* **Work to be completed**: Write only how many lines of the listing below include the string "asked".

* **The data**:
__________________________________________________
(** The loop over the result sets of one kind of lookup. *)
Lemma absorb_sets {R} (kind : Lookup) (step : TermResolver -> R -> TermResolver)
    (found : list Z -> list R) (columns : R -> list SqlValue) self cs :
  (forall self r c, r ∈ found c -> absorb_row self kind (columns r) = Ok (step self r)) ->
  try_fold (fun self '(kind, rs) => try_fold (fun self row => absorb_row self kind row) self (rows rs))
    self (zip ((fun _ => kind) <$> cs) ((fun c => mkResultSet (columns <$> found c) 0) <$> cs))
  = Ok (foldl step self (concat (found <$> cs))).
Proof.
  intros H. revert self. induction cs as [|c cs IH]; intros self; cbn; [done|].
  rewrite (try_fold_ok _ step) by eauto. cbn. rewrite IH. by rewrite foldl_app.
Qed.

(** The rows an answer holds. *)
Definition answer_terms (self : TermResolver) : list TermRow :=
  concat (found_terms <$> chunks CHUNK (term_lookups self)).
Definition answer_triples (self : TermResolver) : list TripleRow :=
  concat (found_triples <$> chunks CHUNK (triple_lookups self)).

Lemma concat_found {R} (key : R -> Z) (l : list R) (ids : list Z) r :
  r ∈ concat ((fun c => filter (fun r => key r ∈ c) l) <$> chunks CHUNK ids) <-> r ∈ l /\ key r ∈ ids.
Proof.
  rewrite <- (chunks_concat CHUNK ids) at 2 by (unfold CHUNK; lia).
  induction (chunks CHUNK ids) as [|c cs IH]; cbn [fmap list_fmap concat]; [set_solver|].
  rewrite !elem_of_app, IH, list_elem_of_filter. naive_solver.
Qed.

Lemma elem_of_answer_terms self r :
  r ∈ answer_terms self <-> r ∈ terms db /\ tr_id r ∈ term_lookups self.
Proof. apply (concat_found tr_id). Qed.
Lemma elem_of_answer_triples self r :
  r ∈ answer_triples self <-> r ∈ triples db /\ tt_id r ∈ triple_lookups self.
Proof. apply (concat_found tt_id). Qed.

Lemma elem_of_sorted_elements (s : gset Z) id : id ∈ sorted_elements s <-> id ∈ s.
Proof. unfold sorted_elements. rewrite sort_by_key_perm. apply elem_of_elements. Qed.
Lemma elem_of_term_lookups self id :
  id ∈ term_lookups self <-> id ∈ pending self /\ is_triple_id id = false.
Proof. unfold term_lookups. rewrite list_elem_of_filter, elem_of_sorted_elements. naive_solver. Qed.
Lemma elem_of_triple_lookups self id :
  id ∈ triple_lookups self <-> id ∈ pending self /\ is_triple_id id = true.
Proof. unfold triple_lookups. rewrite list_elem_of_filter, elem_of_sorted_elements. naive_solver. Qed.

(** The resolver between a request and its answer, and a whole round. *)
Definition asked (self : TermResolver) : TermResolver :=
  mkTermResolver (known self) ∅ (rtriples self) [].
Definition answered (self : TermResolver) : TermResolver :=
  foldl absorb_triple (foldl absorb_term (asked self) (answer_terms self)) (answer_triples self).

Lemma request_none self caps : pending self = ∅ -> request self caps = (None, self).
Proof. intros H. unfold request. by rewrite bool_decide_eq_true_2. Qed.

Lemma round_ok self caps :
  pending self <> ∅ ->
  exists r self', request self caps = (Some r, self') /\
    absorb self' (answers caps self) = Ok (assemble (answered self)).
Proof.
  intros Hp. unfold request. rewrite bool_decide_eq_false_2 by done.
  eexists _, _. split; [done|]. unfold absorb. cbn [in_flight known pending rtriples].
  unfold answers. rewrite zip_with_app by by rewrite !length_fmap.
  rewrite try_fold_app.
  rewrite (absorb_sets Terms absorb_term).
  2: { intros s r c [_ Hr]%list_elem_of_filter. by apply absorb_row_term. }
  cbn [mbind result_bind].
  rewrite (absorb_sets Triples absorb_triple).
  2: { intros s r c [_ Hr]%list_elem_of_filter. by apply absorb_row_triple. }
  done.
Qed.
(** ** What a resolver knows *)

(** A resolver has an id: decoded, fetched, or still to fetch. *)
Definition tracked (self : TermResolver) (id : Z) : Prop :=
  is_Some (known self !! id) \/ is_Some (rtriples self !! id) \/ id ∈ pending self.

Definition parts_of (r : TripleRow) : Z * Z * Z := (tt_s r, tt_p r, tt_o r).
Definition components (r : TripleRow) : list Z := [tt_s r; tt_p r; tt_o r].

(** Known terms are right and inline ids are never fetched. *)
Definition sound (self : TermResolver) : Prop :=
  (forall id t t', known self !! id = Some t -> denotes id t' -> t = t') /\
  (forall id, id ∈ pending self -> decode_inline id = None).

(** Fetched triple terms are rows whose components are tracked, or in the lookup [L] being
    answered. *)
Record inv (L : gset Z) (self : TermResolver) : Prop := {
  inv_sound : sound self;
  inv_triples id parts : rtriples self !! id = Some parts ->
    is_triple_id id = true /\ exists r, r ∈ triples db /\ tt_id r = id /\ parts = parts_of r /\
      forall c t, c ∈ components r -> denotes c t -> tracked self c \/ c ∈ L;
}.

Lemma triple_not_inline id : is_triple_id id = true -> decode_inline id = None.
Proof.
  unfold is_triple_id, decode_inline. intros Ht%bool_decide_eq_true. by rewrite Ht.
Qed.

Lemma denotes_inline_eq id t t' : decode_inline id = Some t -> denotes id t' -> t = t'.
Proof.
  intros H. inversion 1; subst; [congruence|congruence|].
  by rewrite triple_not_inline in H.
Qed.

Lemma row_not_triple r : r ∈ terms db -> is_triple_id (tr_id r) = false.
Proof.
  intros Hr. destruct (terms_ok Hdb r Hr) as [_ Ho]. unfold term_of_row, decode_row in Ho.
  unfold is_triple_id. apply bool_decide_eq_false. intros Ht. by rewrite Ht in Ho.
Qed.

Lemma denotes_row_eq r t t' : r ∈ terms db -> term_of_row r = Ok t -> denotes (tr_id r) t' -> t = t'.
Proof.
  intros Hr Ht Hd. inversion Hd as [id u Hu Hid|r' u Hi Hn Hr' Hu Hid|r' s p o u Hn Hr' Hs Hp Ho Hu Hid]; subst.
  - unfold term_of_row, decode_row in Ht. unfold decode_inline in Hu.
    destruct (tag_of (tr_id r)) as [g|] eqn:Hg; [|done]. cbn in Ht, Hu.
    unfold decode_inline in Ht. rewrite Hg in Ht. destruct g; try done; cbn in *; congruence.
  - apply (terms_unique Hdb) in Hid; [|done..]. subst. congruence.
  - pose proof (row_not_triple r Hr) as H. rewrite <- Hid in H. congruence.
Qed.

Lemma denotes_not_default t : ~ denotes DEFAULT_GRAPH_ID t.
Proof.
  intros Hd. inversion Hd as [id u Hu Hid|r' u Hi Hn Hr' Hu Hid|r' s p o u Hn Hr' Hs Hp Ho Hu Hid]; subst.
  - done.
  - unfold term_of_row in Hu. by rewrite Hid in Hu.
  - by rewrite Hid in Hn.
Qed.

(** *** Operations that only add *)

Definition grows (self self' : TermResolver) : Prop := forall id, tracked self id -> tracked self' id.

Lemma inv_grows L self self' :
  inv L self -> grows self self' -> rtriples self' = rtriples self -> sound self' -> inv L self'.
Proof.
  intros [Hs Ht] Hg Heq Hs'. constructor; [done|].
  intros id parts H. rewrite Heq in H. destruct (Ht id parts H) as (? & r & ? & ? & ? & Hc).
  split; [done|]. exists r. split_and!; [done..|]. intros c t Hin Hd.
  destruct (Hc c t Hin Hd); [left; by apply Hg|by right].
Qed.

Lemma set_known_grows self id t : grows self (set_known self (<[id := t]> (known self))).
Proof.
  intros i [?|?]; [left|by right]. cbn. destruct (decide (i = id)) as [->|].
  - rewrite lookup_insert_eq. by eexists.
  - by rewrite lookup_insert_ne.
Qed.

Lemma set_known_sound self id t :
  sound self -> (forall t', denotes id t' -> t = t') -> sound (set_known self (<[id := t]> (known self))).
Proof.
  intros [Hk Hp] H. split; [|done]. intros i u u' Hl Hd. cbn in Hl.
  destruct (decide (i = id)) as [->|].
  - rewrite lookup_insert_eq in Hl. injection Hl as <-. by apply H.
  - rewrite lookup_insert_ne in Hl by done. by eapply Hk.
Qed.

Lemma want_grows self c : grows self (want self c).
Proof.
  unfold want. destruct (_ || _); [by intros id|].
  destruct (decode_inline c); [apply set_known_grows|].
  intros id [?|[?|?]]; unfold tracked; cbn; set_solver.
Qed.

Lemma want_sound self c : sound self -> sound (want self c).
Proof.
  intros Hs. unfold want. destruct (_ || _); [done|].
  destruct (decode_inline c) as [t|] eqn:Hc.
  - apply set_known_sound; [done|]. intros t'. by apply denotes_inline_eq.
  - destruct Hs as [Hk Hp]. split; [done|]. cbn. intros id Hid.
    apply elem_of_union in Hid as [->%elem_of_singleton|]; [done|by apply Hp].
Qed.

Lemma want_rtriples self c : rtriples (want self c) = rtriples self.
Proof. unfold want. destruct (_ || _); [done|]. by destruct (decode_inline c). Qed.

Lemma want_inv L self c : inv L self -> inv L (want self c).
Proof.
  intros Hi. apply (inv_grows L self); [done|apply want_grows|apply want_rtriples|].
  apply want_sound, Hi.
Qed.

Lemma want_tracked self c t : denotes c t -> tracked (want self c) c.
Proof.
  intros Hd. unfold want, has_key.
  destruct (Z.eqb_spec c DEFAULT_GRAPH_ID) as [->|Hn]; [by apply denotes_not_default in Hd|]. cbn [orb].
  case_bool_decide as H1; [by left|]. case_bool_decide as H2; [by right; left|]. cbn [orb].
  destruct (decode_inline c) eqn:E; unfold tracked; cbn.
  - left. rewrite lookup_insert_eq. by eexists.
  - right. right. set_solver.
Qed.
__________________________________________________
* **Solution for this exercise**: 2